ModSecurity is a plugin for Apache web servers which acts as a web application layer firewall. It is employed to prevent attacks against script-driven websites by employing security rules which contain particular expressions. That way, the firewall can stop hacking and spamming attempts and preserve even sites that aren't updated regularly. For instance, a number of failed login attempts to a script administrative area or attempts to execute a particular file with the purpose to get access to the script will trigger certain rules, so ModSecurity will stop these activities the minute it detects them. The firewall is very efficient as it tracks the whole HTTP traffic to an Internet site in real time without slowing it down, so it could prevent an attack before any harm is done. It also maintains an incredibly comprehensive log of all attack attempts which contains more info than traditional Apache logs, so you can later examine the data and take further measures to improve the security of your Internet sites if needed.

ModSecurity in Cloud Hosting

We offer ModSecurity with all cloud hosting solutions, so your web apps shall be shielded from malicious attacks. The firewall is activated by default for all domains and subdomains, but if you would like, you will be able to stop it via the respective area of your Hepsia CP. You could also activate a detection mode, so ModSecurity shall keep a log as intended, but won't take any action.
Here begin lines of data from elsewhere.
(** The slash at the end of a directory's path is left out. *)
Lemma last_slash w p e sl : holds (bytes (ext w)) p (u_path e ++ sl ++ [0]) → 0 ≤ p → p + Z.of_nat (length (u_path e ++ sl ++ [0])) < 2 ^ 64 →
  u_name e ≠ [] → c_slash ∉ u_name e → sl = [] ∨ sl = [c_slash] →
  ∃ ch, (char_at p (Z.of_nat (length (u_path e ++ sl)) - 1) : prog W Z) w = Ret (ch, w) ∧
    (if ch =? c_slash then Z.of_nat (length (u_path e ++ sl)) - 1 else Z.of_nat (length (u_path e ++ sl))) = Z.of_nat (length (u_path e)).
Proof.
  intros Hh Hp Hend Hne Hns Hsl. destruct (exists_last_or_nil (u_name e)) as [|(n' & ch & En)]; [done|].
  assert (u_path e = (dot_slash ++ join (u_dirs e) ++ n') ++ [ch]) as Eu by (unfold u_path; by rewrite En, <- !app_assoc).
  destruct Hsl as [->| ->]; rewrite length_app; cbn [length].
  - exists ch. rewrite Nat.add_0_r. assert (ch ≠ c_slash) as Hc by (intros ->; apply Hns; rewrite En; set_solver).
    split; [|by rewrite (proj2 (Z.eqb_neq ch c_slash))].
    replace (Z.of_nat (length (u_path e)) - 1) with (Z.of_nat (length (dot_slash ++ join (u_dirs e) ++ n'))) by (rewrite Eu, (length_app _ [ch]); cbn; lia).
    apply (char_run w p _ Hh Hp Hend). rewrite Eu, <- app_assoc. by apply list_lookup_middle.
  - exists c_slash. rewrite Z.eqb_refl. split; [|lia].
    replace (Z.of_nat (length (u_path e) + 1) - 1) with (Z.of_nat (length (u_path e))) by lia.
    apply (char_run w p _ Hh Hp Hend). by apply list_lookup_middle.
Qed.
Lemma wp_load_directory w T es e pos sz sl :
  loading w T es → header m0 (buf + pos) (UEntry e) sz → u_kind e = UDir → 0 ≤ pos → pos + 512 + sz ≤ size → 0 ≤ sz →
  holds m0 (buf + pos) (u_path e ++ sl ++ [0]) → (length (u_path e ++ sl) < 100)%nat → sl = [] ∨ sl = [c_slash] →
  u_full e ∉ u_full <$> es → u_dirs e = [] ∨ (∃ d, d ∈ es ∧ u_kind d = UDir ∧ u_full d = u_dirs e) →
  wp (load_directory (buf + pos) root (Z.of_nat (length (u_path e ++ sl)))) (entry_result (es ++ [e])) w.
Proof using Harch Hbuf Hfits laws_A.
  intros Hlo (_ & (t & Ht) & _ & _ & _ & _ & _ & _ & Hok & _) Hk Hpos Hsize Hsz0 Hpath Hlen Hsl Hnew Hpar.
  pose proof Hok as (Hdirs & Hname & _). pose proof Hlo as [Hr Hl Hb Ho]. pose proof Hname as (Hne & Hns & _).
  assert (length (u_path e ++ sl ++ [0%Z]) ≤ 101)%nat as Hlen1 by (rewrite app_assoc, length_app; cbn [length]; lia).
  destruct (path_facts w T es e pos _ Hlo Hpath Hlen1 Hok Hpos ltac:(lia)) as [Hoff Hread].
  assert (3 ≤ length (u_path e))%nat as Hge.
  { unfold u_path. rewrite !length_app. cbn [length dot_slash]. destruct (u_name e); [done|cbn; lia]. }
  unfold load_directory. apply wp_bind. rewrite (proj2 (Z.ltb_lt 0 _)) by (rewrite length_app; lia).
  assert (∃ ch, (char_at (buf + pos) (Z.of_nat (length (u_path e ++ sl)) - 1) : prog W Z) w = Ret (ch, w) ∧
    (if ch =? c_slash then Z.of_nat (length (u_path e ++ sl)) - 1 else Z.of_nat (length (u_path e ++ sl))) = Z.of_nat (length (u_path e))) as (ch & Hch & Ech).
  { eapply last_slash; [by eapply holds_mono|lia|lia|done|done|done]. }
  apply wp_bind. eapply wp_run; [exact Hch|]. apply wp_ret. rewrite Ech. rewrite (proj2 (Z.ltb_lt 2 _)) by lia.
  apply wp_bind. eapply wp_run; [exact Hoff|]. apply wp_bind.
  eapply wp_parent; [done|exact Hpath|done|done|done|lia|done|]. intros fin D Hfin HD HDt Hf0.
  rewrite (proj2 (Z.eqb_neq fin 0)) by done. pose proof (rp_shape _ _ _ _ _ _ Hr) as Hs.
  destruct (sh_rep _ _ _ _ Hs fin D HD) as (_ & _ & i & Hi & _). apply wp_bind. eapply wp_inode; [done|].
  apply wp_bind. eapply wp_run; [exact Hread|]. apply wp_bind.
  eapply wpv_find_child; [apply view_self|exact Hs|done|done|exact HD|exact Hi|]. rewrite (not_there T es e fin Hl Hfin Hnew). cbn [default from_option id Z.eqb].
  assert (MkD VFS_NODE_DIR (u_name e) fin [] 0 [] = u_node e fin) as En by (unfold u_node, u_type, u_data; by rewrite Hk).
  apply wp_bind. eapply (wp_create_dir_node w T fin); [done| |intros w1 Hr1; apply wp_ret; right; split; [done|by exists T]|].
  { unfold short. assert (length (u_name e) ≤ length (u_path e))%nat by (unfold u_path; rewrite !length_app; lia). rewrite length_app in Hlen. lia. }
  rewrite En. intros v n iv w1 m1 h1 s1 Hv0 HvT Hs1 Hvs Hg Hnp Hnn Hw1. rewrite (proj2 (Z.eqb_neq v 0)) by done. apply wp_bind.
  eapply wp_attach; [exact Hr|exact HD|exact HDt|exact Hg|exact Hs1|exact Hvs|exact Hnp|exact Hnn|exact Hw1|].
  intros w2 N2 I2 Hr2 _ Hw2. apply wp_bind.
  assert (tree_rep w2 (t_add T fin v (u_node e fin))) as Hr2' by (by eapply view_rep).
  eapply (wp_stamp_entry w2 _ v (u_node e fin) _ t); [done|apply t_add_self| |done|lia|lia|].
  { rewrite (vw_bytes _ _ _ _ _ _ Hw2). etrans; [exact Hb|apply Hg]. }
  intros w3 Hr3 Eh3 Eb3 _. apply wp_ret. left. split; [done|]. eexists. eapply loading_add; [exact Hlo|done|exact HD|exact HvT|done|done|].
  by rewrite Eh3, Eb3, (vw_heap _ _ _ _ _ _ Hw2), (vw_bytes _ _ _ _ _ _ Hw2).
Qed.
The logs that you'll find inside Hepsia are quite detailed and include information about the nature of any attack, when it occurred and from what IP address, the firewall rule which was triggered, etcetera. We employ a group of commercial rules which are often updated, but sometimes our admins include custom rules as well in order to efficiently protect the sites hosted on our machines.
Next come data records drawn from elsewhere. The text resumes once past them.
(* ===== verification/Elf.v ===== *)
(** * Elf: the executable loader, [kernel/kernel/elf.c]

    [elf_read] copies the headers of an executable out of a buffer, [elf_map]
    asks for the pages of its segments and [elf_launch] fills them, builds the
    user stack and enters user mode.  The lower half of the addresses is the
    memory of the running address space, known through [UserPages]; the upper
    half is kernel memory.  Headers, arrays of pointers and the memory state of a
    process are objects by address. *)
From S2P Require Import Prelude Alloc Cstring Pmm Paging.

(** ** What the loader needs of an address space *)

(** [vmm_map] and the accesses of the processor to the lower half. *)
Class UserPages (V : Type) := {
  up_map : Z → Z → Z → Z → V → outcome (Z * V);
  up_load : Z → V → outcome Z;
  up_store : Z → Z → V → outcome V;
}.

(** ** Data *)
Definition ELF_MAGIC : Z := 0x464C457F.
Definition ELF_HEADER_BITS_64 : Z := 2.
Definition ELF_HEADER_ABI_SYSV : Z := 0.
Definition ELF_HEADER_ISA_X86_64 : Z := 0x3E.
Definition ELF_HEADER_TYPE_EXECUTABLE : Z := 2.
Definition ELF_PROG_HEADER_TYPE_LOAD : Z := 1.
Definition ELF_PROG_HEADER_TYPE_DYNAMIC : Z := 2.
Definition USER_SPACE_MIN_VADDR : Z := 0x100000.
Definition USER_SPACE_MAX_VADDR : Z := 0x7FFFFFFFF000.
Definition STACK_SIZE : Z := 16384.

Record elf_header := MkHeader {
  magic : Z; bits : Z; endianness : Z; version_header : Z; abi : Z; reserved : Z;
  h_type : Z; isa : Z; version_elf : Z; offset_entry : Z;
  offset_prog_header_table : Z; offset_sect_header_table : Z; h_flags : Z; size_header : Z;
  size_prog_header_table_entry : Z; count_prog_header_table_entry : Z;
  size_sect_header_table_entry : Z; count_sect_header_table_entry : Z; idx_sect_header_str_table : Z;
}.
Record elf_program_header := MkProgHeader {
  p_type : Z; p_flags : Z; buffer_offset : Z; load_vaddr : Z; reserved_paddr : Z;
  buffer_size : Z; mapped_size : Z; p_align : Z;
}.
Record elf := MkElf { header : Z; program_headers : Z; buffer : Z }.
Record process_mem := MkMem { m_vmm : Z; brk_start : Z; brk : Z; stack_start : Z }.

Definition SIZEOF_ELF_HEADER : Z := 64.
Definition SIZEOF_PROG_HEADER : Z := 56.
Definition SIZEOF_ELF : Z := 32.

Record eworld (V A : Type) := MkE {
  uspace : V; kmem : gmap Z Z; arrays : gmap Z (list Z); eheap : A;
  headers : gmap Z elf_header; prog_headers : gmap Z (list elf_program_header);
  elfs : gmap Z elf; mems : gmap Z process_mem;
}.
Arguments MkE {V A}.
Arguments uspace {V A}.
Arguments kmem {V A}.
Arguments arrays {V A}.
Arguments eheap {V A}.
Arguments headers {V A}.
Arguments prog_headers {V A}.
Arguments elfs {V A}.
Arguments mems {V A}.

(** The first address that is not of the lower half. *)
Definition LOWER_END : Z := 2 ^ 47.

Section elf.
Context {V : Type} {pages_V : UserPages V} {A : Type} {alloc_A : Allocator A}.
Abbreviation W := (eworld V A).
Implicit Types (w : W).

Definition set_uspace (v : V) w : W :=
  MkE v (kmem w) (arrays w) (eheap w) (headers w) (prog_headers w) (elfs w) (mems w).
Definition set_kmem (m : gmap Z Z) w : W :=
  MkE (uspace w) m (arrays w) (eheap w) (headers w) (prog_headers w) (elfs w) (mems w).
Definition set_arrays (m : gmap Z (list Z)) w : W :=
  MkE (uspace w) (kmem w) m (eheap w) (headers w) (prog_headers w) (elfs w) (mems w).
Definition set_eheap (a : A) w : W :=
  MkE (uspace w) (kmem w) (arrays w) a (headers w) (prog_headers w) (elfs w) (mems w).
Definition set_headers (m : gmap Z elf_header) w : W :=
  MkE (uspace w) (kmem w) (arrays w) (eheap w) m (prog_headers w) (elfs w) (mems w).
Definition set_prog_headers (m : gmap Z (list elf_program_header)) w : W :=
  MkE (uspace w) (kmem w) (arrays w) (eheap w) (headers w) m (elfs w) (mems w).
Definition set_elfs (m : gmap Z elf) w : W :=
  MkE (uspace w) (kmem w) (arrays w) (eheap w) (headers w) (prog_headers w) m (mems w).
Definition set_mems (m : gmap Z process_mem) w : W :=
  MkE (uspace w) (kmem w) (arrays w) (eheap w) (headers w) (prog_headers w) (elfs w) m.

(** ** Memory *)
Definition load (x : Z) : prog W Z := λ w,
  b ← (if x <? LOWER_END then up_load x (uspace w) else deref (kmem w !! x)); Ret (b, w).
Definition store (x b : Z) : prog W unit := λ w,
  if x <? LOWER_END then v ← up_store x b (uspace w); Ret (tt, set_uspace v w)
  else _ ← deref (kmem w !! x); Ret (tt, set_kmem (<[x := b]> (kmem w)) w).

(** A little-endian number of [n] bytes. *)
Fixpoint load_le (n : nat) (x : Z) : prog W Z :=
  match n with
  | O => mret 0
  | S n' => b ← load x; r ← load_le n' (x + 1); mret (b + 256 * r)
  end.
Fixpoint store_le (n : nat) (x v : Z) : prog W unit :=
  match n with
  | O => mret tt
  | S n' => _ ← store x (v mod 256); store_le n' (x + 1) (v / 256)
  end.
Fixpoint memcpy_loop (n : nat) (d s : Z) : prog W unit :=
  match n with
  | O => mret tt
  | S n' => b ← load s; _ ← store d b; memcpy_loop n' (d + 1) (s + 1)
  end.
Definition memcpy (d s n : Z) : prog W unit := memcpy_loop (Z.to_nat n) d s.
Fixpoint memset_loop (n : nat) (d b : Z) : prog W unit :=
  match n with
  | O => mret tt
  | S n' => _ ← store d b; memset_loop n' (d + 1) b
  end.
Definition memset (d b n : Z) : prog W unit := memset_loop (Z.to_nat n) d b.
(** [strlen] of a string of the kernel. *)
Definition kstrlen (p : Z) : prog W Z := λ w, '(n, _) ← strlen p (kmem w); Ret (n, w).

Definition slab_alloc (n : Z) : prog W Z := λ w,
  '(p, a) ← al_alloc n (eheap w); Ret (p, set_eheap a w).
Definition slab_free (p : Z) : prog W unit := λ w,
  '(_, a) ← al_free p (eheap w); Ret (tt, set_eheap a w).

(** [slab_calloc] and [slab_free] of an array of [n] words. *)
Definition slab_calloc_words (n : Z) : prog W Z :=
  p ← slab_alloc (u64 (n * 8));
  _ ← when (negb (p =? 0)) (modify (λ w, set_arrays (<[p := replicate (Z.to_nat n) 0]> (arrays w)) w));
  mret p.
Definition slab_free_words (p : Z) : prog W unit :=
  _ ← slab_free p; modify (λ w, set_arrays (delete p (arrays w)) w).
(** [a[i]]. *)
Definition array_get (a i : Z) : prog W Z :=
  m ← gets arrays; l ← lift (deref (m !! a)); lift (deref (l !! Z.to_nat i)).
Definition array_set (a i v : Z) : prog W unit :=
  m ← gets arrays; l ← lift (deref (m !! a)); _ ← lift (deref (l !! Z.to_nat i));
  modify (λ w, set_arrays (<[a := <[Z.to_nat i := v]> l]> (arrays w)) w).

(** ** Reading the headers *)
Definition read_header (p : Z) : prog W elf_header :=
  m ← load_le 4 p; b ← load_le 1 (p + 4); e ← load_le 1 (p + 5); vh ← load_le 1 (p + 6);
  ab ← load_le 1 (p + 7); rs ← load_le 8 (p + 8); ty ← load_le 2 (p + 16); isa_ ← load_le 2 (p + 18);
  ve ← load_le 4 (p + 20); oe ← load_le 8 (p + 24); op ← load_le 8 (p + 32); os ← load_le 8 (p + 40);
  fl ← load_le 4 (p + 48); sh ← load_le 2 (p + 52); sp ← load_le 2 (p + 54); cp ← load_le 2 (p + 56);
  ss ← load_le 2 (p + 58); cs ← load_le 2 (p + 60); ix ← load_le 2 (p + 62);
  mret (MkHeader m b e vh ab rs ty isa_ ve oe op os fl sh sp cp ss cs ix).
Definition read_program_header (p : Z) : prog W elf_program_header :=
  ty ← load_le 4 p; fl ← load_le 4 (p + 4); bo ← load_le 8 (p + 8); lv ← load_le 8 (p + 16);
  rp ← load_le 8 (p + 24); bs ← load_le 8 (p + 32); ms ← load_le 8 (p + 40); al ← load_le 8 (p + 48);
  mret (MkProgHeader ty fl bo lv rp bs ms al).
Fixpoint read_program_headers (n : nat) (p : Z) : prog W (list elf_program_header) :=
  match n with
  | O => mret []
  | S n' =>
      h ← read_program_header p;
      hs ← read_program_headers n' (p + SIZEOF_PROG_HEADER);
      mret (h :: hs)
  end.

Definition is_valid_header (h : elf_header) : bool :=
  if negb (magic h =? ELF_MAGIC) then false
  else if negb (h_type h =? ELF_HEADER_TYPE_EXECUTABLE) then false
  else if negb (abi h =? ELF_HEADER_ABI_SYSV) then false
  else if negb (bits h =? ELF_HEADER_BITS_64) then false
  else if negb (isa h =? ELF_HEADER_ISA_X86_64) then false
  else true.

(** A buffer too small for the header is only logged. *)
Definition elf_read (buf size : Z) : prog W Z :=
  eh ← slab_alloc SIZEOF_ELF_HEADER;
  if eh =? 0 then mret 0
  else
    h ← read_header buf;
    _ ← modify (λ w, set_headers (<[eh := h]> (headers w)) w);
    if negb (is_valid_header h) then
      _ ← slab_free eh;
      _ ← modify (λ w, set_headers (delete eh (headers w)) w);
      mret 0
    else
      let n := count_prog_header_table_entry h in
      ph ← slab_alloc (SIZEOF_PROG_HEADER * n);
      if ph =? 0 then
        _ ← slab_free eh;
        _ ← modify (λ w, set_headers (delete eh (headers w)) w);
        mret 0
      else
        hs ← read_program_headers (Z.to_nat n) (u64 (buf + offset_prog_header_table h));
        _ ← modify (λ w, set_prog_headers (<[ph := hs]> (prog_headers w)) w);
        ret ← slab_alloc SIZEOF_ELF;
        if ret =? 0 then
          _ ← slab_free ph;
          _ ← modify (λ w, set_prog_headers (delete ph (prog_headers w)) w);
          _ ← slab_free eh;
          _ ← modify (λ w, set_headers (delete eh (headers w)) w);
          mret 0
        else
          _ ← modify (λ w, set_elfs (<[ret := MkElf eh ph buf]> (elfs w)) w);
          mret ret.

Definition load_elf (e : Z) : prog W elf := m ← gets elfs; lift (deref (m !! e)).
Definition load_header (e : elf) : prog W elf_header := m ← gets headers; lift (deref (m !! header e)).
(** [elf->program_headers[i]]. *)
Definition load_prog_header (e : elf) (i : Z) : prog W elf_program_header :=
  m ← gets prog_headers; l ← lift (deref (m !! program_headers e)); lift (deref (l !! Z.to_nat i)).

Definition elf_free (e : Z) : prog W unit :=
  el ← load_elf e;
  _ ← slab_free (program_headers el);
  _ ← modify (λ w, set_prog_headers (delete (program_headers el) (prog_headers w)) w);
  _ ← slab_free (header el);
  _ ← modify (λ w, set_headers (delete (header el) (headers w)) w);
  _ ← slab_free e;
  modify (λ w, set_elfs (delete e (elfs w)) w).

(** ** Mapping and filling the segments *)
Definition USER_FLAGS : Z := Z.lor (Z.lor PAGE_USER_ACCESIBLE PAGE_PRESENT) PAGE_WRITABLE.
Definition vmm_map (v virt n flags : Z) : prog W Z := λ w,
  '(r, u) ← up_map v virt n flags (uspace w); Ret (r, set_uspace u w).
Definition page_count (h : elf_program_header) : Z := u64 (mapped_size h + PAGE_SIZE - 1) / PAGE_SIZE.

(** Iteration [i] of the loop and the [n - 1] after it; the result of
    [vmm_map] is not looked at. *)
Fixpoint elf_map_loop (n : nat) (i : Z) (el : elf) (v : Z) : prog W bool :=
  match n with
  | O => mret true
  | S n' =>
      h ← load_prog_header el i;
      if p_type h =? ELF_PROG_HEADER_TYPE_LOAD then
        _ ← vmm_map v (load_vaddr h) (page_count h) USER_FLAGS;
        elf_map_loop n' (i + 1) el v
      else if p_type h =? ELF_PROG_HEADER_TYPE_DYNAMIC then mret false
      else elf_map_loop n' (i + 1) el v
  end.
Definition elf_map (e v : Z) : prog W bool :=
  if v =? 0 then mret false
  else
    el ← load_elf e;
    h ← load_header el;
    elf_map_loop (Z.to_nat (count_prog_header_table_entry h)) 0 el v.

(** The copy of one segment. *)
Definition fill_segment (el : elf) (h : elf_program_header) : prog W unit :=
  _ ← memcpy (load_vaddr h) (u64 (buffer el + buffer_offset h)) (buffer_size h);
  when (buffer_size h <? mapped_size h)
    (memset (u64 (load_vaddr h + buffer_size h)) 0 (mapped_size h - buffer_size h)).
Fixpoint fill_loop (n : nat) (i : Z) (el : elf) (highest : Z) : prog W Z :=
  match n with
  | O => mret highest
  | S n' =>
      h ← load_prog_header el i;
      if p_type h =? ELF_PROG_HEADER_TYPE_LOAD then
        let segment_end := u64 (load_vaddr h + mapped_size h) in
        let highest := if highest <? segment_end then segment_end else highest in
        _ ← fill_segment el h;
        fill_loop n' (i + 1) el highest
      else fill_loop n' (i + 1) el highest
  end.

Definition align_down (addr align : Z) : Z := Z.land addr (UINT64_MAX - (align - 1)).
Definition align_up (addr align : Z) : Z := Z.land (u64 (addr + align - 1)) (UINT64_MAX - (align - 1)).

(** ** The user stack *)

(** At most one more word than the array has. *)
Fixpoint string_array_loop (fuel : nat) (strings count : Z) : prog W Z :=
  match fuel with
  | O => diverge
  | S fuel' =>
      p ← array_get strings count;
      if p =? 0 then mret count else string_array_loop fuel' strings (u64 (count + 1))
  end.
Definition string_array_count (strings : Z) : prog W Z :=
  if strings =? 0 then mret 0
  else
    m ← gets arrays;
    l ← lift (deref (m !! strings));
    string_array_loop (S (length l)) strings 0.

(** One of the two loops that copy strings down from the top: [checked] is the
    test of [argv] and of its element. *)
Fixpoint push_strings (n : nat) (i strings user stack_bottom strings_top : Z) (checked : bool) : prog W Z :=
  match n with
  | O => mret strings_top
  | S n' =>
      s ← (if checked && (strings =? 0) then mret 0 else array_get strings i);
      if checked && (s =? 0) then halt
      else
        sl ← kstrlen s;
        let len := u64 (sl + 1) in
        if u64 (strings_top - stack_bottom) <? len then halt
        else
          let top := u64 (strings_top - len) in
          _ ← memcpy top s len;
          _ ← array_set user i top;
          push_strings n' (i + 1) strings user stack_bottom top checked
  end.
(** [stack[slot++] = a[i]] for the elements of an array. *)
Fixpoint copy_slots (n : nat) (i slot a stack : Z) : prog W Z :=
  match n with
  | O => mret slot
  | S n' =>
      v ← array_get a i;
      _ ← store_le 8 (u64 (stack + 8 * slot)) v;
      copy_slots n' (i + 1) (slot + 1) a stack
  end.

Definition prepare_user_stack (stack_bottom stack_top argc argv envp : Z) : prog W Z :=
  envc ← string_array_count envp;
  argv_user ← slab_calloc_words (argc + 1);
  envp_user ← slab_calloc_words (envc + 1);
  if (argv_user =? 0) || (envp_user =? 0) then
    _ ← slab_free_words argv_user;
    _ ← slab_free_words envp_user;
    halt
  else
    top ← push_strings (Z.to_nat argc) 0 argv argv_user stack_bottom stack_top true;
    top ← push_strings (Z.to_nat envc) 0 envp envp_user stack_bottom top false;
    let stack_slots := u64 (1 + argc + 1 + envc + 1 + 1) in
    let frame_size := u64 (stack_slots * 8) in
    if u64 (top - stack_bottom) <? frame_size then halt
    else
      let stack := align_down (u64 (top - frame_size)) 16 in
      if stack <? stack_bottom then halt
      else
        _ ← store_le 8 stack argc;
        slot ← copy_slots (Z.to_nat argc) 0 1 argv_user stack;
        _ ← store_le 8 (u64 (stack + 8 * slot)) 0;
        slot ← copy_slots (Z.to_nat envc) 0 (slot + 1) envp_user stack;
        _ ← store_le 8 (u64 (stack + 8 * slot)) 0;
        _ ← store_le 8 (u64 (stack + 8 * (slot + 1))) 0;
        _ ← slab_free_words argv_user;
        _ ← slab_free_words envp_user;
        mret stack.

(** ** Launching: the stack pointer and the instruction pointer given to
    [enter_ring3], which does not return. *)
Definition elf_launch (e m argc argv envp : Z) : prog W (Z * Z) :=
  ms ← gets mems;
  if (m =? 0) then halt
  else
    pm ← lift (deref (ms !! m));
    if m_vmm pm =? 0 then halt
    else
      let v := m_vmm pm in
      _ ← elf_map e v;
      el ← load_elf e;
      h ← load_header el;
      highest ← fill_loop (Z.to_nat (count_prog_header_table_entry h)) 0 el USER_SPACE_MIN_VADDR;
      let stack_size := u64 (STACK_SIZE + PAGE_SIZE - 1) / PAGE_SIZE in
      let user_stack_location := u64 (USER_SPACE_MAX_VADDR - pmm_page_to_addr_base stack_size) in
      let initial_brk := u64 (align_up highest PAGE_SIZE + PAGE_SIZE) in
      if user_stack_location <=? initial_brk then halt
      else
        _ ← modify (λ w, set_mems (<[m := MkMem v initial_brk initial_brk user_stack_location]> (mems w)) w);
        _ ← vmm_map v user_stack_location stack_size USER_FLAGS;
        let user_stack_top := u64 (user_stack_location + pmm_page_to_addr_base stack_size) in
        sp ← prepare_user_stack user_stack_location user_stack_top argc argv envp;
        mret (sp, offset_entry h).
End elf.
ModSecurity in Semi-dedicated Servers

ModSecurity is part of our semi-dedicated server plans and if you opt to host your websites with our company, there shall not be anything special you will have to do as the firewall is turned on by default for all domains and subdomains which you include through your hosting CP. If necessary, you can disable ModSecurity for a particular site or turn on the so-called detection mode in which case the firewall will still operate and record data, but won't do anything to stop possible attacks against your websites. Comprehensive logs shall be available within your Control Panel and you will be able to see which kind of attacks happened, what security rules were triggered and how the firewall addressed the threats, what Internet protocol addresses the attacks originated from, and so on. We use 2 sorts of rules on our servers - commercial ones from a company which operates in the field of web security, and custom ones which our admins sometimes add to respond to newly found threats promptly.

ModSecurity in Dedicated Servers

ModSecurity is provided by default with all dedicated servers that are set up with the Hepsia CP and is set to “Active” automatically for any domain you host or subdomain that you create on the hosting server. In the event that a web application doesn't function correctly, you could either turn off the firewall or set it to operate in passive mode. The second means that ModSecurity will maintain a log of any possible attack which may happen, but shall not take any action to stop it. The logs created in passive or active mode shall present you with more details about the exact file which was attacked, the type of the attack and the IP it came from, and so forth. This data shall enable you to determine what steps you can take to improve the safety of your sites, for instance blocking IPs or performing script and plugin updates. The ModSecurity rules we use are updated frequently with a commercial package from a third-party security firm we work with, but oftentimes our administrators add their own rules too when they come across a new potential threat.